DivineSublime All Will Be Well
Sorry, not been around barely at all these days. So much going on with work, home and love. But weight and losing thereof remains my number one priority, so will need to look at this.
Anyway, week 94 – week bloomin’ 94!!!! – and I’ve lost 3.5 lbs. I’m doing so well, and it’s because I’m walking my butt off and tracking. It makes a huge difference. I’ve now lost 128.5 lbs in total, over 9 stones. I’ve done it slowly and steadily, and although I know the failure rates are sky high for weight loss, I am pleased to have been doing this for nearly two years. I am fairly sure that this is the only way to lose weight:
- find something you can do for the rest of your life and do it
- time is more important than numbers
Other than that, it’s intensely personal. I’ve spent a lot of time this week reading scholarly articles about what makes the difference with weight loss maintenance, and I’ve adopted them in (or already do them):
- eat breakfast (I always have porridge)
- weigh in regularly (I know weigh in daily – it helps me a lot to chart my losses, and removes the Sunday anxiety; I weigh in once and that’s it, it’s less angsty)
- exercise daily (I walk EVERYWHERE now, and most days I log about 13 k step – that’s a lot, btw. 90 minutes of solid walking)
- don’t take time off from dieting (I don’t do this so much, although I am more relaxed on Sundays)
- track what you eat (this really works!)
- low fat, low calorie (I follow Slimming World nominally; basically I eat as much fruit/veg as I like, and avoid sugar and processed foods – this has evolved over two years I must say)
I don’t drink enough water – I don’t like it. I take a daily photograph, and I would say that is my biggest motivation of all. I love clothes and again that is a huge trigger for me.

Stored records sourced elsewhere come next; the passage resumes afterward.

Lemma not_sigil_strip l : strip_sigil l = l \/ exists c, l = Punct c :: strip_sigil l /\ (c = "?" \/ c = "%").
Proof.
  destruct l as [|[s|c|s|d g|e] l]; try (by left). cbn [strip_sigil].
  destruct (String.eqb_spec c "?") as [->|]; [right; eauto|].
  destruct (String.eqb_spec c "%") as [->|]; [right; eauto|by left].
Qed.

Lemma sigil_other {A} s (p : Pat A) l :
  match l with Punct c :: _ => c <> s | _ => True end -> sigil s p l = NoMatch.
Proof.
  intros H. unfold sigil, whole. run_pat. destruct l as [|[|c| | |] l]; try done. cbn [punct].
  destruct (String.eqb_spec c s); done.
Qed.
Lemma sigil_same {A} s (p : Pat A) l :
  sigil s p (Punct s :: l) =
  match p l with
  | Matched (_, []) => Matched (Punct s :: l, [])
  | Matched _ | NoMatch => NoMatch
  | Fatal => Fatal
  end.
Proof. unfold sigil, whole. run_pat. by rewrite punct_same. Qed.
Lemma path_tts_sigil c l : path_tts (Punct c :: l) = NoMatch.
Proof. done. Qed.
Lemma path_sigil c l : path (Punct c :: l) = NoMatch.
Proof. done. Qed.

Lemma whole_eq {A} (p : Pat A) l :
  whole p l = match p l with
              | Matched (_, []) => Matched (l, []) | Matched _ | NoMatch => NoMatch | Fatal => Fatal end.
Proof. done. Qed.

Lemma level_group_hit lvl n t p g b more :
  has n t p g -> n || t = true -> all_ok g -> body_ok g b ->
  first_match (level_group lvl n t p ++ more) (given_all g ++ body_toks b) =
  Matched (event_with lvl (given_prefix g) (event_rest b)).
Proof.
  intros Hh Hn Hg Hb.
  assert (named g = true) as Hnamed by (destruct Hh as (<- & <- & _); done).
  assert (prefix n t p (given_all g ++ body_toks b) = Matched (given_prefix g, body_toks b)) as Hp
    by by apply prefix_hit.
  set (l := given_all g ++ body_toks b) in *. unfold level_group. cbn [app].
  destruct b as [args|f args|fl]; cbn [body_toks body_ok event_rest] in *.
  - destruct Hb as (s & r & ->). rewrite !rules_in_order, !bind_reads, Hp. done.
  - rewrite rules_in_order, bind_reads, Hp. run_pat. cbn [braces]. run_pat. by rewrite punct_same.
  - destruct Hb as [_ Hf]. unfold fields_start in Hf. rewrite Hnamed in Hf.
    rewrite !rules_in_order, !bind_reads, Hp. run_pat. rewrite (whole_eq path_tts).
    destruct (not_sigil_strip fl) as [Hl|(c & Hl & [->| ->])].
    + rewrite Hl in Hf. destruct fl as [|[]]; try done. by rewrite Hf.
    + rewrite Hl. by rewrite path_tts_sigil, sigil_same, Hf.
    + rewrite Hl. by rewrite path_tts_sigil, sigil_same, sigil_other, Hf.
Qed.

(** The three forms of fields that begin with a path. *)
Lemma path_forms l k r :
  path l = Matched (k, r) ->
  path_equals l = match r with Punct c :: _ => if String.eqb c "=" then Matched (l, []) else NoMatch | _ => NoMatch end /\
  path_comma l = match r with Punct c :: _ => if String.eqb c "," then Matched (l, []) else NoMatch | _ => NoMatch end /\
  path_only l = match r with [] => Matched (l, []) | _ => NoMatch end.
Proof.
  intros H. unfold path_equals, path_comma, path_only, whole. run_pat. rewrite H. split_and!.
  - destruct r as [|[|c| | |] r]; try done. cbn [punct]. by destruct (String.eqb c "=").
  - destruct r as [|[|c| | |] r]; try done. cbn [punct]. by destruct (String.eqb c ",").
  - by destruct r.
Qed.
Lemma no_path_forms l :
  path l = NoMatch -> path_equals l = NoMatch /\ path_comma l = NoMatch /\ path_only l = NoMatch.
Proof. intros H. unfold path_equals, path_comma, path_only, whole. run_pat. by rewrite H. Qed.

(** One of the rules for fields with an end matches. *)
Lemma end_fields g l :
  named g = false -> fields_start g l ->
  match strip_sigil l with Ident _ :: _ => True | _ => False end /\
  exists k r, path (strip_sigil l) = Matched (k, r) /\
    (r = [] /\ g_parent g = None \/ exists c r', r = Punct c :: r' /\ (c = "=" \/ c = ",")).
Proof.
  intros Hn H. unfold fields_start in H. rewrite Hn in H.
  destruct (path (strip_sigil l)) as [[k r]| |] eqn:Hp; [|done..].
  split; [by destruct (strip_sigil l) as [|[]]|]. exists k, r. split; [done|].
  destruct r as [|[|c| | |] r]; try done; [by left|right]. eauto.
Qed.

(** Tries the rules on the fields [l]. *)
Ltac try_rules l H :=
  let Hs := fresh in let He := fresh in let Hr := fresh in
  let k := fresh in let r := fresh in
  destruct H as [Hs (k & r & He & Hr)];
  destruct (not_sigil_strip l) as [Hl|(? & Hl & [->| ->])];
  [rewrite Hl in Hs, He; destruct l as [|[]]; try done
  |rewrite Hl; destruct (strip_sigil l) as [|[]]; try done..];
  destruct (path_forms _ k r He) as (Fe & Fc & Fo);
  destruct Hr as [(-> & Hr)|(? & ? & -> & [->| ->])];
  rewrite ?sigil_same, ?Fe, ?Fc, ?Fo.

Lemma level_plain_hit lvl g b :
  has false false false g -> body_ok g b ->
  first_match (level_plain lvl) (body_toks b) =
  Matched (event_with lvl (in_module None)
    match b with Braced [] _ | Message _ => body_toks b | _ => event_rest b end).
Proof.
  intros (Hn & Ht & Hp) Hb. assert (named g = false) as Hg by (unfold named; by rewrite Hn, Ht).
  destruct b as [args|f args|l]; cbn [body_ok body_toks event_rest] in *; unfold level_plain.
  - destruct Hb as (s & r & ->). reflexivity.
  - destruct Hb as [Ha _]. destruct args as [|t args]; [done|]. destruct f as [|t' f]; reflexivity.
  - destruct Hb as [_ Hf]. apply end_fields in Hf; [|done]. rewrite !rules_in_order, !bind_reads. run_pat.
    try_rules l Hf; reflexivity.
Qed.

Lemma key_prefix u e r g :
  g_name g = None -> g_target g = None -> g_parent g = Some (u, e) -> spells u e ->
  key "parent" (given_all g ++ r) = Matched (e, r).
Proof.
  intros Hn Ht Hp He. unfold given_all. rewrite Hn, Ht, Hp, !given_none. by apply key_hit.
Qed.

Lemma level_parent_hit lvl g b u e more :
  has false false true g -> g_parent g = Some (u, e) -> spells u e -> body_ok g b ->
  first_match (level_parent lvl ++ more) (given_all g ++ body_toks b) =
  Matched (event_with lvl (in_module (Some e)) (event_rest b)).
Proof.
  intros (Hn & Ht & _) Hp He Hb. assert (named g = false) as Hg by (unfold named; by rewrite Hn, Ht).
  assert (key "parent" (given_all g ++ body_toks b) = Matched (e, body_toks b)) as Hk.
  { apply (key_prefix u); try done; by destruct (g_name g), (g_target g). }
  set (l := given_all g ++ body_toks b) in *. unfold level_parent. cbn [app].
  rewrite !rules_in_order, !bind_reads, Hk. run_pat. destruct b as [args|f args|fl]; cbn [body_ok body_toks event_rest] in *.
  - destruct Hb as (s & r & ->). reflexivity.
  - destruct Hb as [Ha Hf]. destruct args as [|t args]; [done|].
    destruct f as [|t' f]; [|reflexivity]. destruct (Hf eq_refl); congruence.
  - destruct Hb as [_ Hf]. apply end_fields in Hf; [|done]. try_rules fl Hf; congruence || reflexivity.
Qed.

Lemma level_parent_miss lvl l more :
  not_key l -> first_match (level_parent lvl ++ more) l = first_match more l.
Proof. intros H. unfold level_parent. cbn [app]. by rewrite !rules_in_order, !bind_reads, (key_none "parent"). Qed.

(** What a macro of a level calls [event!] with. *)
Definition call_prefix (g : Given) : Prefix :=
  if named g then given_prefix g else in_module (snd <$> g_parent g).
Definition call_rest (g : Given) (b : Body) : list Tok :=
  if prefixed g then event_rest b
  else match b with Braced [] _ | Message _ => body_toks b | _ => event_rest b end.

Lemma level_calls lvl g b :
  all_ok g -> body_ok g b ->
  first_match (level_rules lvl) (given_all g ++ body_toks b) =
  Matched (event_with lvl (call_prefix g) (call_rest g b)).
Proof.
  intros Hg Hb. pose proof (body_not_key g b Hb) as Hk. unfold level_rules.
  destruct g as [[[un en]|] [[ut et]|] [[up ep]|]]; set (g := Build_Given _ _ _) in *;
    unfold call_prefix, call_rest, prefixed; cbn [named isSome orb g_name g_target g_parent g];
    repeat (rewrite (level_group_miss lvl _ _ _ _ (given_all g ++ _)) by (by apply (prefix_miss _ _ _ g)));
    try (by apply (level_group_hit lvl _ _ _ g b)).
  - eapply level_parent_hit; [done|done|apply Hg|done].
  - rewrite level_parent_miss by done. by apply (level_plain_hit lvl g b).
Qed.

I also do a lot of visualisation. I think about myself in twenty years’ time: running and walking and gorgeous and happy, or morbidly obese again and in a mobility buggy. Guess which one makes me cry? I’ve written this before, but if my future self could come back and see me Terminator style, I know 100% she would beg me to give everything to getting to my weight loss goal and maintaining it. Regaining this weight would be the worst thing that could happen to me. And I’ve been through some tough stuff, so I’m not exaggerating. Regaining the 128.5 lbs would be a death sentence.
So, I’m not complacent. This goal is the one I want the most, it’s the one that I am clearest about, it’s the one where I am aware that it’s the most likely to fail. If I want to be one of the tiny number of success stories, it has taken and will take my attention, determination and sheer bloody mindedness. People who have 10lbs to lose (or even a 100 lbs) won’t understand how life or death this is to me.